(** ** Sums *)

Lemma fold_add_shift (l : list Z) (a : Z) :
  fold_left Z.add l a = a + fold_left Z.add l 0.
Proof.
  revert a. induction l as [|x l IH]; intros a; cbn [fold_left]; [lia|].
  rewrite (IH (a + x)), (IH (0 + x)). lia.
Qed.

Lemma pysum_cons (x : Z) (l : list Z) : pysum (x :: l) = x + pysum l.
Proof. unfold pysum. simpl. apply fold_add_shift. Qed.

Lemma pysum_nil : pysum [] = 0.
Proof. reflexivity. Qed.

Lemma sumf_ext (f g : nat -> Z) (n : nat) :
  (forall k, (k < n)%nat -> f k = g k) -> sumf f n = sumf g n.
Proof.
  induction n as [|n IH]; intros H; simpl; [reflexivity|].
  rewrite IH, (H n) by (intros; try apply H; lia). reflexivity.
Qed.

Lemma sumf_add (f g : nat -> Z) (n : nat) :
  sumf (fun k => f k + g k) n = sumf f n + sumf g n.
Proof. induction n as [|n IH]; simpl; lia. Qed.

Lemma sumf_zero (n : nat) : sumf (fun _ => 0) n = 0.
Proof. induction n as [|n IH]; simpl; lia. Qed.

Lemma sumf_swap (f : nat -> nat -> Z) (R C : nat) :
  sumf (fun r => sumf (f r) C) R = sumf (fun c => sumf (fun r => f r c) R) C.
Proof.
  induction R as [|R IH]; simpl.
  - symmetry. apply sumf_zero.
  - rewrite IH, <- sumf_add. reflexivity.
Qed.

Lemma sumf_le (f g : nat -> Z) (n : nat) :
  (forall k, (k < n)%nat -> f k <= g k) -> sumf f n <= sumf g n.
Proof.
  induction n as [|n IH]; intros H; simpl; [lia|].
  specialize (IH ltac:(intros; apply H; lia)). specialize (H n ltac:(lia)). lia.
Qed.

(** Termwise smaller sums are equal only when all the terms are. *)
Lemma sumf_le_eq (f g : nat -> Z) (n : nat) :
  (forall k, (k < n)%nat -> f k <= g k) -> sumf f n = sumf g n ->
  forall k, (k < n)%nat -> f k = g k.
Proof.
  induction n as [|n IH]; intros H E k Hk; [lia|].
  simpl in E.
  pose proof (sumf_le f g n ltac:(intros; apply H; lia)) as Hle.
  pose proof (H n ltac:(lia)) as Hn.
  destruct (decide (k = n)) as [->|Hne]; [lia|].
  apply IH; [intros; apply H; lia | lia | lia].
Qed.

Lemma sumf_indicator (m n : nat) :
  sumf (fun c => if decide (m = c) then 1 else 0) n = if decide (m < n)%nat then 1 else 0.
Proof.
  induction n as [|n IH]; cbn [sumf].
  - case_decide; [lia | reflexivity].
  - rewrite IH. repeat case_decide; lia.
Qed.

Lemma pysum_sumf (l : list Z) :
  pysum l = sumf (fun k => default 0 (l !! k)) (length l).
Proof.
  induction l as [|x l IH] using rev_ind; [reflexivity|].
  rewrite length_app. simpl. rewrite Nat.add_1_r. simpl.
  rewrite lookup_app_r, Nat.sub_diag by lia. simpl.
  rewrite (sumf_ext _ (fun k => default 0 (l !! k))).
  - rewrite <- IH. unfold pysum. rewrite fold_left_app. simpl. reflexivity.
  - intros k Hk. rewrite lookup_app_l by lia. reflexivity.
Qed.

Lemma pysum_map_sumf {A : Type} (g : A -> Z) (l : list A) (d : A) :
  pysum (map g l) = sumf (fun k => g (nth k l d)) (length l).
Proof.
  rewrite pysum_sumf, length_map. apply sumf_ext. intros k Hk.
  rewrite list_lookup_fmap.
  destruct (l !! k) as [x|] eqn:E.
  - simpl. f_equal. symmetry. apply nth_lookup_Some with (d := d) in E. exact E.
  - apply lookup_ge_None in E. lia.
Qed.

Lemma sumf_ge_first (f : nat -> Z) (n : nat) :
  (0 < n)%nat -> (forall k, (k < n)%nat -> 0 <= f k) -> f 0%nat <= sumf f n.
Proof.
  induction n as [|n IH]; intros Hn H; [lia|]. cbn [sumf].
  destruct n as [|n]; [simpl; lia|].
  specialize (IH ltac:(lia) ltac:(intros; apply H; lia)).
  specialize (H (S n) ltac:(lia)). lia.
Qed.

(** ** Rows, columns and totals of a four-row matrix *)

Lemma shape_four (CM : matrix) (C : nat) :
  shape CM 4 C ->
  exists r0 r1 r2 r3, CM = [r0; r1; r2; r3] /\
    length r0 = C /\ length r1 = C /\ length r2 = C /\ length r3 = C.
Proof.
  intros [Hl HF].
  destruct CM as [|r0 [|r1 [|r2 [|r3 [|r4 CM]]]]]; simpl in Hl; try lia.
  exists r0, r1, r2, r3. split; [reflexivity|].
  repeat (apply Forall_cons in HF as [? HF]). auto.
Qed.
(** A CPU run: the backend is logged, the rectangle is read once, and the
    promise resolves unless the reading or [getComputedStyle] throws. *)
Lemma processWithCPU_eq (el : Element) (self : t) (w : World) :
  processWithCPU el self w
  = (match getBoundingClientRect el (measurements (identity el) (log w)),
           getComputedStyle el with
     | Returns rect, Some styles =>
         Resolves (mkResult true "cpu" (CpuGeometry (Some rect) styles) el)
     | ReturnsNothing, Some styles =>
         Resolves (mkResult true "cpu" (CpuGeometry None styles) el)
     | _, _ => Pending
     end, self, logged (EvMeasure (identity el)) (logged (EvRun "cpu") w)).
Proof.
  unfold processWithCPU, bind, emit, measure, ret. cbn [log logged].
  rewrite measurements_run.
  by destruct (getBoundingClientRect el _), (getComputedStyle el).
Qed.

Lemma processWithCPU_method (el : Element) (self : t) (w : World)
    (result : ProcessResult) :
  (processWithCPU el self w).1.1 = Resolves result -> method result = "cpu".
Proof.
  rewrite processWithCPU_eq. cbn [fst].
  destruct (getBoundingClientRect el (measurements (identity el) (log w))),
           (getComputedStyle el); intros ?; by simplify_eq.
Qed.

(** A GPU run on a supported processor: the rectangle is read once; the
    promise resolves with the GPU's geometry if the reading returns a
    rectangle, and the CPU backend is run otherwise. *)
Lemma processWithGPU_eq (el : Element) (self : t) (w : World) :
  processWithGPU (mkGPU true) el self w
  = match getBoundingClientRect el (measurements (identity el) (log w)) with
    | Returns rect =>
        (Resolves (mkResult true "gpu"
                     (GpuGeometry rect (width rect * height rect)%float
                                  (width rect / height rect)%float) el),
         count_gpu self, logged (EvMeasure (identity el)) (logged (EvRun "gpu") w))
    | _ =>
        processWithCPU el self
          (logged (EvMeasure (identity el)) (logged (EvRun "gpu") w))
    end.
Proof.
  unfold processWithGPU, processGeometry, measureAll, bind, emit, measure, ret.
  cbn [log logged negb gpu_isSupported]. rewrite measurements_run.
  by destruct (getBoundingClientRect el _).
Qed.

(** A worker run: the element is serialized, which reads the rectangle
    once; if that throws or the worker's promise rejects, the CPU backend
    is run. *)
Lemma processWithWorker_eq (host : Host) (el : Element) (self : t) (w : World) :
  processWithWorker host el self w
  = let failed := logged (EvMeasure (identity el)) (logged (EvRun "worker") w) in
    match getBoundingClientRect el (measurements (identity el) (log w)),
          processInWorker host with
    | Throws, _ => processWithCPU el self failed
    | _, Rejects _ => processWithCPU el self failed
    | _, Resolves result =>
        (Resolves (mkResult true "worker" (WorkerData result) el),
         count_worker self, failed)
    | _, Pending => (Pending, self, failed)
    end.
Proof.
  unfold processWithWorker, bind, emit, measure, ret.
  cbn [log logged]. rewrite measurements_run.
  by destruct (getBoundingClientRect el _), (processInWorker host).
Qed.

(** [dispatch] runs the backend that [selected] names. *)
Lemma dispatch_selected (host : Host) (el : Element) (config : ElementConfig)
    (self : t) (w : World) :
  dispatch host el config self w
  = if String.eqb (selected config self) "gpu"
    then processWithGPU (mkGPU true) el self w
    else if String.eqb (selected config self) "worker"
         then processWithWorker host el self w
         else processWithCPU el self w.
Proof.
  unfold dispatch, selected, gpu_available, worker_available.
  destruct (gpuProcessor self) as [[[]]|]; cbn;
    destruct (workerManager self) as [[[]]|]; cbn;
    repeat (destruct (bool_decide _); cbn); done.
Qed.

Lemma selected_cases (config : ElementConfig) (self : t) :
  selected config self = "gpu" \/ selected config self = "worker"
  \/ selected config self = "cpu".
Proof.
  unfold selected. destruct (gpu_available _ _); [by left|].
  destruct (worker_available _ _); [by right; left | by right; right].
Qed.

Lemma processWithCPU_falls_back (sel : string) (el : Element) (self : t)
    (w : World) :
  falls_back sel el self w
    (processWithCPU el self (logged (EvMeasure (identity el)) (logged (EvRun sel) w))).
Proof.
  unfold falls_back. cbv zeta. split; [done|].
  rewrite processWithCPU_eq. cbn [fst snd log logged].
  rewrite measurements_measure, measurements_run.
  rewrite backends_measure, backends_run, backends_measure, backends_run.
  rewrite <- (assoc_L (++)). split; [done|]. split; [done|].
  split; [|split].
  - by intros rect styles -> ->.
  - by intros styles -> ->.
  - intros [-> | ->]; [done|]. by destruct (getBoundingClientRect el _).
Qed.
(** * hvicorn: envelope classifier, session directory, dispatch engine,
      command router and plugin manager

    A shallow embedding of [hvicorn/utils/json_to_object.py],
    [hvicorn/models/server/*.py] and [hvicorn/bot/client.py].

    Conventions.
    - A Python [str] is a [string]: the bytes of its UTF-8 encoding.  Every
      operation the code applies to text ([count(" ")], [split(" ", 1)],
      [split(" ")], [split()], [startswith], [==], membership in the ASCII
      alphabet) gives the same answer on the encoding as on the code points.
      [len] is only used by [verifyNick], where a string with a non-ASCII
      character is rejected whatever its length.
    - A Python exception is a value of [PyExc]; a call that may raise returns
      a [Result].
    - A JSON value off the wire is a [json]; numbers are integers (the chat
      protocol carries no fractional number). *)

From Stdlib Require Import ZArith NArith Ascii String.
From stdpp Require Import gmap strings list fin_maps.

Open Scope string_scope.
Open Scope list_scope.

(** ** Python exceptions and results *)

Inductive PyExc :=
  | ValueError | KeyError | IndexError | AttributeError | TypeError
  | ValidationError | RuntimeError.

Inductive Result (A : Type) :=
  | Ok (a : A)
  | Raise (e : PyExc).
Arguments Ok {A} a.
Arguments Raise {A} e.

Definition is_ok {A} (r : Result A) : bool :=
  match r with Ok _ => true | Raise _ => false end.

#[global] Instance PyExc_eq_dec : EqDecision PyExc.
Proof. solve_decision. Defined.

(** ** Python string operations *)

Module PyStr.

Definition code (c : ascii) : N := N_of_ascii c.

(** [s.count(" ")] for a one-character needle. *)
Fixpoint count (c : ascii) (s : string) : nat :=
  match s with
  | EmptyString => 0
  | String a s' => (if Ascii.eqb a c then 1 else 0) + count c s'
  end.

(** [s.startswith(p)] *)
Definition startswith (s p : string) : bool := String.prefix p s.

Fixpoint drop (n : nat) (s : string) : string :=
  match n, s with
  | O, _ => s
  | S n', String _ s' => drop n' s'
  | S _, EmptyString => EmptyString
  end.

(** The first occurrence of the non-empty separator [sep] in [s]: the text
    before it and the text after it. *)
Fixpoint partition (sep s : string) : option (string * string) :=
  if String.prefix sep s then Some (EmptyString, drop (String.length sep) s)
  else match s with
       | EmptyString => None
       | String c s' =>
           match partition sep s' with
           | Some (a, b) => Some (String c a, b)
           | None => None
           end
       end.

(** [s.split(sep, 1)]: one or two pieces. *)
Definition split1 (sep s : string) : list string :=
  match partition sep s with
  | Some (a, b) => [a; b]
  | None => [s]
  end.

(** [s.split(c)] for a one-character separator: [n] separators give
    [n + 1] pieces, empty pieces included. *)
Fixpoint split_char (c : ascii) (s : string) : list string :=
  match s with
  | EmptyString => [EmptyString]
  | String a s' =>
      if Ascii.eqb a c then EmptyString :: split_char c s'
      else match split_char c s' with
           | w :: ws => String a w :: ws
           | [] => [String a EmptyString]
           end
  end.

(** Number of bytes of the whitespace character [s] starts with, [0] when
    it starts with none.  Python's [str.isspace] characters: U+0009-000D,
    U+001C-001F, U+0020, U+0085, U+00A0, U+1680, U+2000-200A, U+2028,
    U+2029, U+202F, U+205F and U+3000. *)
Definition ws_len (s : string) : nat :=
  match s with
  | EmptyString => 0
  | String a r =>
      let x := code a in
      if ((x =? 32) || ((9 <=? x) && (x <=? 13)) || ((28 <=? x) && (x <=? 31)))%N
      then 1
      else match r with
           | EmptyString => 0
           | String b r2 =>
               let y := code b in
               if ((x =? 194) && ((y =? 133) || (y =? 160)))%N then 2
               else match r2 with
                    | EmptyString => 0
                    | String c _ =>
                        let z := code c in
                        if ((x =? 225) && (y =? 154) && (z =? 128))%N then 3
                        else if ((x =? 226) && (y =? 128)
                                 && (((128 <=? z) && (z <=? 138))
                                     || (z =? 168) || (z =? 169) || (z =? 175)))%N
                        then 3
                        else if ((x =? 226) && (y =? 129) && (z =? 159))%N then 3
                        else if ((x =? 227) && (y =? 128) && (z =? 128))%N then 3
                        else 0
                    end
           end
  end.

Definition flush (cur : string) : list string :=
  match cur with EmptyString => [] | _ => [cur] end.

(** [skip] counts the remaining bytes of a whitespace character being
    stepped over; [cur] is the word read so far. *)
Fixpoint split_ws_go (skip : nat) (cur : string) (s : string) : list string :=
  match s with
  | EmptyString => flush cur
  | String c s' =>
      match skip with
      | S k => split_ws_go k cur s'
      | O =>
          match ws_len s with
          | O => split_ws_go 0 (cur +:+ String c EmptyString) s'
          | S k => flush cur ++ split_ws_go k EmptyString s'
          end
      end
  end.

(** [s.split()]: the maximal runs of non-whitespace characters. *)
Definition split_ws (s : string) : list string := split_ws_go 0 EmptyString s.

Fixpoint all (p : ascii → bool) (s : string) : bool :=
  match s with
  | EmptyString => true
  | String a s' => p a && all p s'
  end.

End PyStr.

(** [l[i]] on a Python list. *)
Definition py_index {A} (l : list A) (i : nat) : Result A :=
  match l !! i with
  | Some x => Ok x
  | None => Raise IndexError
  end.

(** ** Nickname validity ([verifyNick]) *)

(** [string.ascii_letters + string.digits + "_"] *)
Definition NICK_ALPHABET : string :=
  "abcdefghijklmnopqrstuvwxyzABCDEFGHIJKLMNOPQRSTUVWXYZ0123456789_".

(** [char in string.ascii_letters + string.digits + "_"] *)
Definition nick_char (c : ascii) : bool :=
  existsb (Ascii.eqb c) (list_ascii_of_string NICK_ALPHABET).

Definition verifyNick (nick : string) : bool :=
  if (24 <? String.length nick)%nat then false
  else PyStr.all nick_char nick.

(** ** JSON values and envelopes *)

#[warnings="-register-all"]
Inductive json :=
  | JNull
  | JBool (b : bool)
  | JInt (z : Z)
  | JStr (s : string)
  | JArr (l : list json)
  | JObj (o : list (string * json)).

(** The dict handed to [json_to_object]. *)
Abbreviation envelope := (gmap string json).

(** Python truthiness of a JSON value. *)
Definition truthy (j : json) : bool :=
  match j with
  | JNull => false
  | JBool b => b
  | JInt z => negb (z =? 0)%Z
  | JStr s => negb (String.eqb s "")
  | JArr l => match l with [] => false | _ => true end
  | JObj o => match o with [] => false | _ => true end
  end.

(** [not data.get(k)] *)
Definition py_not (o : option json) : bool :=
  match o with
  | None => true
  | Some j => negb (truthy j)
  end.

(** [j == "literal"] *)
Definition eq_str (j : json) (s : string) : bool :=
  match j with
  | JStr c => String.eqb c s
  | _ => false
  end.

(** [data.get(k) == "literal"] *)
Definition get_is (o : option json) (s : string) : bool :=
  match o with
  | Some j => eq_str j s
  | None => false
  end.

(** Lookup in a nested JSON object. *)
Fixpoint obj_get (o : list (string * json)) (k : string) : option json :=
  match o with
  | [] => None
  | (k', v) :: o' => if String.eqb k' k then Some v else obj_get o' k
  end.

(** Methods of [str] called on a JSON value: any value but a string has no
    such attribute (a list has [count], and nothing else of these). *)
Definition j_count_space (j : json) : Result nat :=
  match j with
  | JStr s => Ok (PyStr.count " " s)
  | JArr l => Ok (length (filter (λ x, eq_str x " " = true) l))
  | _ => Raise AttributeError
  end.

Definition j_split1 (sep : string) (j : json) : Result (list string) :=
  match j with
  | JStr s => Ok (PyStr.split1 sep s)
  | _ => Raise AttributeError
  end.

Definition j_split_char (j : json) : Result (list string) :=
  match j with
  | JStr s => Ok (PyStr.split_char " " s)
  | _ => Raise AttributeError
  end.

Definition j_split_ws (j : json) : Result (list string) :=
  match j with
  | JStr s => Ok (PyStr.split_ws s)
  | _ => Raise AttributeError
  end.

Definition j_startswith (j : json) (p : string) : Result bool :=
  match j with
  | JStr s => Ok (PyStr.startswith s p)
  | _ => Raise AttributeError
  end.

(** ** Field validation of the pydantic models

    The models are pydantic [BaseModel]s with the default configuration:
    unknown keys are ignored, a field with an alias is read from the alias,
    a [Literal] accepts exactly its values, [str] accepts strings only, and
    [int] and [bool] accept their own kind and whatever else pydantic's lax
    mode converts, which is the parameter [LaxCoercion]. *)

Class LaxCoercion := {
  lax_int : json → option Z;
  lax_bool : json → option bool
}.

Inductive UType := user | mod_ | admin.
Inductive EditMode := overwrite | prepend | append | complete.
Inductive RLType := CHANNEL_RL | COLOR_RL | CHANGENICK_RL | MESSAGE_RL | GLOBAL_RL.

(** A value of a field typed [Union[bool, str]] (or [Union[str, bool]]). *)
Inductive Color := CBool (b : bool) | CStr (s : string).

════════════════

| Problem to solve |
In how many lines of the records does the word "IndexError" appear? Answer with the number only.

| Answer for the task |
2